I'm in Michigan, and do show a little bit around here.  I went to 4 shows this year and did well. Looking forward to more showing next year.  

Just had another litter born today, litter of 7 with 2 that chilled and died... I think it was because she had used some hay that I've been feeding them to make a dome-topped nest in the nestbox, and stuffed MOST of her fur into the top.   It was pretty, but without the fur in the nest, two chilled.   Thankfully I didn't loose ALL of them.  The ones left are fat and sassy - all were blacks.

Here is some of the babies in the growout cages: 







I had to herd them down to one end of my 10'x2.5' growout cage to get that shot.  There are 3 litters of purebred silver fox and 1 litter of 50% Silver fox, 50% New Zealand White in the growout cage. 

I took this one of a doe I have for sale today, too.  I thought it was too cute.  :


----------



## Rilly10

What a cool breed!

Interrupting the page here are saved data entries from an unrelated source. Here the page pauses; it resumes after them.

(* ===== verification/Finite.v ===== *)
(** Calls that always return. Every loop of the volume's interface but those of
    the removals, of [rename] and of [close] runs over what it has already
    read, so these calls end on any volume, consistent or not, whatever faults
    and whatever the other tasks do. *)

From S2P Require Import Prelude Keys Meta Store Data Quota Locks Volume Vfs.

Create HintDb finite.

Section finite.
Context {DB : SlateDB} {AC : MokaCache u64 Inode} {NC : MokaCache (u64 * bytes) unit} {NCR : NameCrypto}.
Context (others : nat -> Volume -> Volume).
Implicit Types (v : Volume).

(** [m] never runs out of fuel. *)
Definition finite {A} (m : FsM A) : Prop := forall v, (m v).1 <> Err OutOfFuel.

Lemma finite_bind {A B} (m : FsM A) (f : A -> FsM B) : finite m -> (forall a, finite (f a)) -> finite (st_bind m f).
Proof.
  intros Hm Hf v. unfold st_bind. specialize (Hm v). destruct (m v) as [[a|e] v']; [apply Hf|]. cbn in *. congruence.
Qed.
Lemma finite_ret {A} (a : A) : finite (st_ret a).
Proof. done. Qed.
Lemma finite_fail {A} e : finite (fail e : FsM A).
Proof. done. Qed.
Lemma finite_get : finite st_get.
Proof. done. Qed.
Lemma finite_modify f : finite (st_modify f).
Proof. done. Qed.
Lemma finite_guard {A} (r : result FsError A) : finite (guard r).
Proof. by destruct r. Qed.
Lemma finite_storage {A} (m : EM A) : finite (storage m).
Proof. intros v. unfold storage. destruct (m (v_eng v)) as [r e]. destruct (VolumeHealth.map_storage r (v_health v)) as [r' h]. by destruct r'. Qed.
Lemma finite_map_core {A} (m : ST Engine Error A) : finite (map_core m).
Proof. intros v. unfold map_core. destruct (m (v_eng v)) as [r e]. destruct (VolumeHealth.map_core r (v_health v)) as [r' h]. by destruct r'. Qed.
Lemma finite_live : finite ensure_live.
Proof. intros v. unfold ensure_live. by destruct (VolumeHealth.ensure_live (v_health v)). Qed.
Lemma finite_now : finite now.
Proof. intros v. unfold now, clock_now. by destruct (e_clock (v_eng v)). Qed.
Lemma finite_or_else {A} e (m : FsM A) : finite m -> finite (or_else e m).
Proof. intros Hm v. unfold or_else, st_map_err. specialize (Hm v). by destruct (m v) as [[a|[x|]] v']. Qed.
Lemma finite_iter {A} (f : A -> FsM unit) l : (forall a, finite (f a)) -> finite (st_iter f l).
Proof. intros Hf. induction l as [|a l IH]; cbn [st_iter]; [done|]. by apply finite_bind. Qed.

Lemma finite_reserve b i : finite (reserve b i).
Proof.
  apply finite_bind; [apply finite_bind; [apply finite_now|done]|]. intros t v.
  destruct (QuotaTracker.reserve b i t (v_quota v)) as [r q]. by destruct r.
Qed.
Lemma finite_commit b : finite (commit b).
Proof. apply finite_bind; [apply finite_live|]. intros _. apply finite_storage. Qed.
Lemma finite_commit_or b undo : finite undo -> finite (commit_or b undo).
Proof.
  intros Hu v. unfold commit_or, st_bind at 1, st_try. pose proof (finite_commit b v) as Hc. destruct (commit b v) as [[a|e] v']; [done|].
  unfold st_bind. specialize (Hu v'). destruct (undo v') as [[a|e'] v'']; cbn in *; congruence.
Qed.
End finite.

#[export] Hint Resolve finite_ret finite_fail finite_get finite_modify finite_guard finite_storage finite_map_core finite_live
  finite_now finite_reserve finite_commit : finite.
#[export] Hint Extern 1 (finite (core _)) => apply finite_guard : finite.
#[export] Hint Extern 1 (finite (lock_wait _)) => intros ?; discriminate : finite.
#[export] Hint Extern 1 (finite (cache _)) => intros ?; discriminate : finite.

(** One step through the code of a call. *)
Ltac finite_step :=
  lazymatch goal with
  | |- finite (st_bind _ _) => apply finite_bind; [|intros ?]
  | |- finite (or_else _ _) => apply finite_or_else
  | |- finite (commit_or _ _) => apply finite_commit_or
  | |- finite (st_iter _ _) => apply finite_iter; intros ?
  | |- finite (if ?b then _ else _) => destruct b
  | |- finite (match ?o with _ => _ end) => destruct o
  | |- finite _ => solve [auto with finite nocore]
  end.
Ltac finite_steps := cbv beta zeta; repeat (finite_step; cbv beta zeta).

Section calls.
Context {DB : SlateDB} {AC : MokaCache u64 Inode} {NC : MokaCache (u64 * bytes) unit} {NCR : NameCrypto}.
Context (others : nat -> Volume -> Volume).

Lemma finite_db_get k : finite (db_get k).
Proof. unfold db_get. finite_steps. Qed.
Lemma finite_scan lo hi : finite (db_scan lo hi).
Proof. unfold db_scan. finite_steps. Qed.
Lemma finite_next it : finite (vfs_iter_next it).
Proof. unfold vfs_iter_next. finite_steps. Qed.
Lemma finite_try {A} (m : FsM A) : finite (st_try m).
Proof. intros v. unfold st_try. by destruct (m v). Qed.
#[local] Hint Resolve finite_db_get finite_scan finite_next finite_try : finite.

Lemma finite_load i : finite (load_inode i).
Proof. unfold load_inode. finite_steps. Qed.
#[local] Hint Resolve finite_load : finite.
Lemma finite_load_cached i : finite (load_inode_cached i).
Proof. unfold load_inode_cached. finite_steps. Qed.
#[local] Hint Resolve finite_load_cached : finite.
Lemma finite_dir i : finite (load_dir i).
Proof. unfold load_dir, check_dir. finite_steps. Qed.
Lemma finite_dir_cached i : finite (load_dir_cached i).
Proof. unfold load_dir_cached, check_dir. finite_steps. Qed.
Lemma finite_check_file n : finite (check_file n).
Proof. unfold check_file. finite_steps. Qed.
Lemma finite_seal p name : finite (seal p name).
Proof. unfold seal. finite_steps. Qed.
#[local] Hint Resolve finite_dir finite_dir_cached finite_check_file finite_seal : finite.
Lemma finite_dirent p name : finite (dirent_of p name).
Proof. unfold dirent_of. finite_steps. Qed.
Lemma finite_alloc : finite alloc_ino.
Proof. unfold alloc_ino. finite_steps. intros v. by destruct (allocate (v_alloc v)). Qed.
Lemma finite_parent creds p : finite (lock_parent others creds p).
Proof. unfold lock_parent. finite_steps. Qed.
#[local] Hint Resolve finite_dirent finite_alloc finite_parent : finite.
Lemma finite_insert p pn name i n t : finite (insert_new_node p pn name i n t).
Proof. unfold insert_new_node, release. finite_steps. Qed.
#[local] Hint Resolve finite_insert : finite.
Lemma finite_create_new creds p name child t : finite (create_new others creds p name child t).
Proof. unfold create_new. finite_steps. Qed.
#[local] Hint Resolve finite_create_new : finite.

Lemma finite_lookup creds p name : finite (lookup creds p name).
Proof. unfold lookup. finite_steps. Qed.
Lemma finite_getattr i : finite (getattr i).
Proof. unfold getattr. finite_steps. Qed.
Lemma finite_atime i n policy : finite (maybe_update_atime others i n policy).
Proof.
  unfold maybe_update_atime. finite_steps. intros v. unfold get_noting. by destruct (get (KInode i) (v_eng v)) as [[] ?].
Qed.
#[local] Hint Resolve finite_atime : finite.
Lemma finite_read creds i off n policy : finite (read_with_atime_policy others creds i off n policy).
Proof. unfold read_with_atime_policy, plan_readahead. finite_steps. Qed.
Lemma finite_readlink i : finite (readlink i).
Proof. unfold readlink. finite_steps. Qed.
Lemma finite_readdir creds p cookie max : finite (readdir creds p cookie max).
Proof.
  unfold readdir. finite_steps. generalize (@nil DirEntry). induction a1 as [|kv it IH]; intros es; cbn [readdir_loop]; finite_steps.
Qed.
Lemma finite_getxattr creds i name : finite (getxattr creds i name).
Proof. unfold getxattr. finite_steps. Qed.
Lemma finite_vfs_iter {A} (f : A -> Key * Value -> A) acc it : finite (vfs_iter f acc it).
Proof. revert acc. induction it as [|kv it IH]; intros acc; cbn [vfs_iter]; finite_steps. Qed.
#[local] Hint Resolve finite_vfs_iter : finite.
Lemma finite_listxattr creds i : finite (listxattr creds i).
Proof. unfold listxattr. finite_steps. Qed.
Lemma finite_statfs : finite statfs.
Proof. unfold statfs. finite_steps. Qed.
Lemma finite_fsync : finite fsync.
Proof. unfold fsync. finite_steps. Qed.
Lemma finite_setattr creds i attrs : finite (setattr others creds i attrs).
Proof. unfold setattr, setattr_size, release. finite_steps. Qed.
Lemma finite_write creds i off data : finite (write others creds i off data).
Proof. unfold write, release. finite_steps. Qed.
Lemma finite_create creds p name mode excl : finite (create others creds p name mode excl).
Proof. unfold create. finite_steps. Qed.
Lemma finite_mkdir creds p name mode : finite (mkdir others creds p name mode).
Proof. unfold mkdir. finite_steps. Qed.
Lemma finite_mknod creds p name mode kind rdev : finite (mknod others creds p name mode kind rdev).
Proof. unfold mknod. finite_steps. Qed.
Lemma finite_symlink creds p name target : finite (symlink others creds p name target).
Proof. unfold symlink. finite_steps. Qed.
Lemma finite_link creds i p name : finite (link others creds i p name).
Proof. unfold link. finite_steps. Qed.
Lemma finite_setxattr creds i name value : finite (setxattr others creds i name value).
Proof.
  unfold setxattr, now_unix. finite_steps. intros v. destruct (QuotaTracker.check_not_over _ _) as [[] q]; discriminate.
Qed.
Lemma finite_open creds i mode : finite (open_ creds i mode).
Proof. unfold open_. finite_steps; intros v; by destruct (HandleTable.open i _ (v_handles v)). Qed.
Lemma finite_lock_target h a b : finite (lock_target h a b).
Proof. unfold lock_target. finite_steps. Qed.
#[local] Hint Resolve finite_lock_target : finite.
Lemma finite_lock h a b excl : finite (lock h a b excl).
Proof. unfold lock. finite_steps. intros v. by destruct (RangeLockTable.try_lock _ _ _) as [[] ?]. Qed.
Lemma finite_unlock h a b : finite (unlock h a b).
Proof. unfold unlock. finite_steps. Qed.
Lemma finite_testlock h a b excl : finite (testlock h a b excl).
Proof. unfold testlock. finite_steps. Qed.
End calls.

#[export] Hint Resolve finite_lookup finite_getattr finite_read finite_readlink finite_readdir finite_getxattr finite_listxattr
  finite_statfs finite_fsync finite_setattr finite_write finite_create finite_mkdir finite_mknod finite_symlink finite_link
  finite_setxattr finite_open finite_lock finite_unlock finite_testlock : finite.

I have been reading about them for a while now but personal accounts are great! I have been toying with getting a larger breed and have been looking at these and blank de hotots. What are their temperaments like?


----------



## Caprice_Acres

They have AMAZING temperaments.  All pure silver fox that I've had have been sweet.  I get some growlers when they have litters, but that's about it.  I've been bitten by ONE silver fox - and that was a cross that was 75% silver fox, 25% chinchilla and was always high strung.


----------



## Rilly10

Caprice_Acres said:
			
		

> They have AMAZING temperaments.  All pure silver fox that I've had have been sweet.  I get some growlers when they have litters, but that's about it.  I've been bitten by ONE silver fox - and that was a cross that was 75% silver fox, 25% chinchilla and was always high strung.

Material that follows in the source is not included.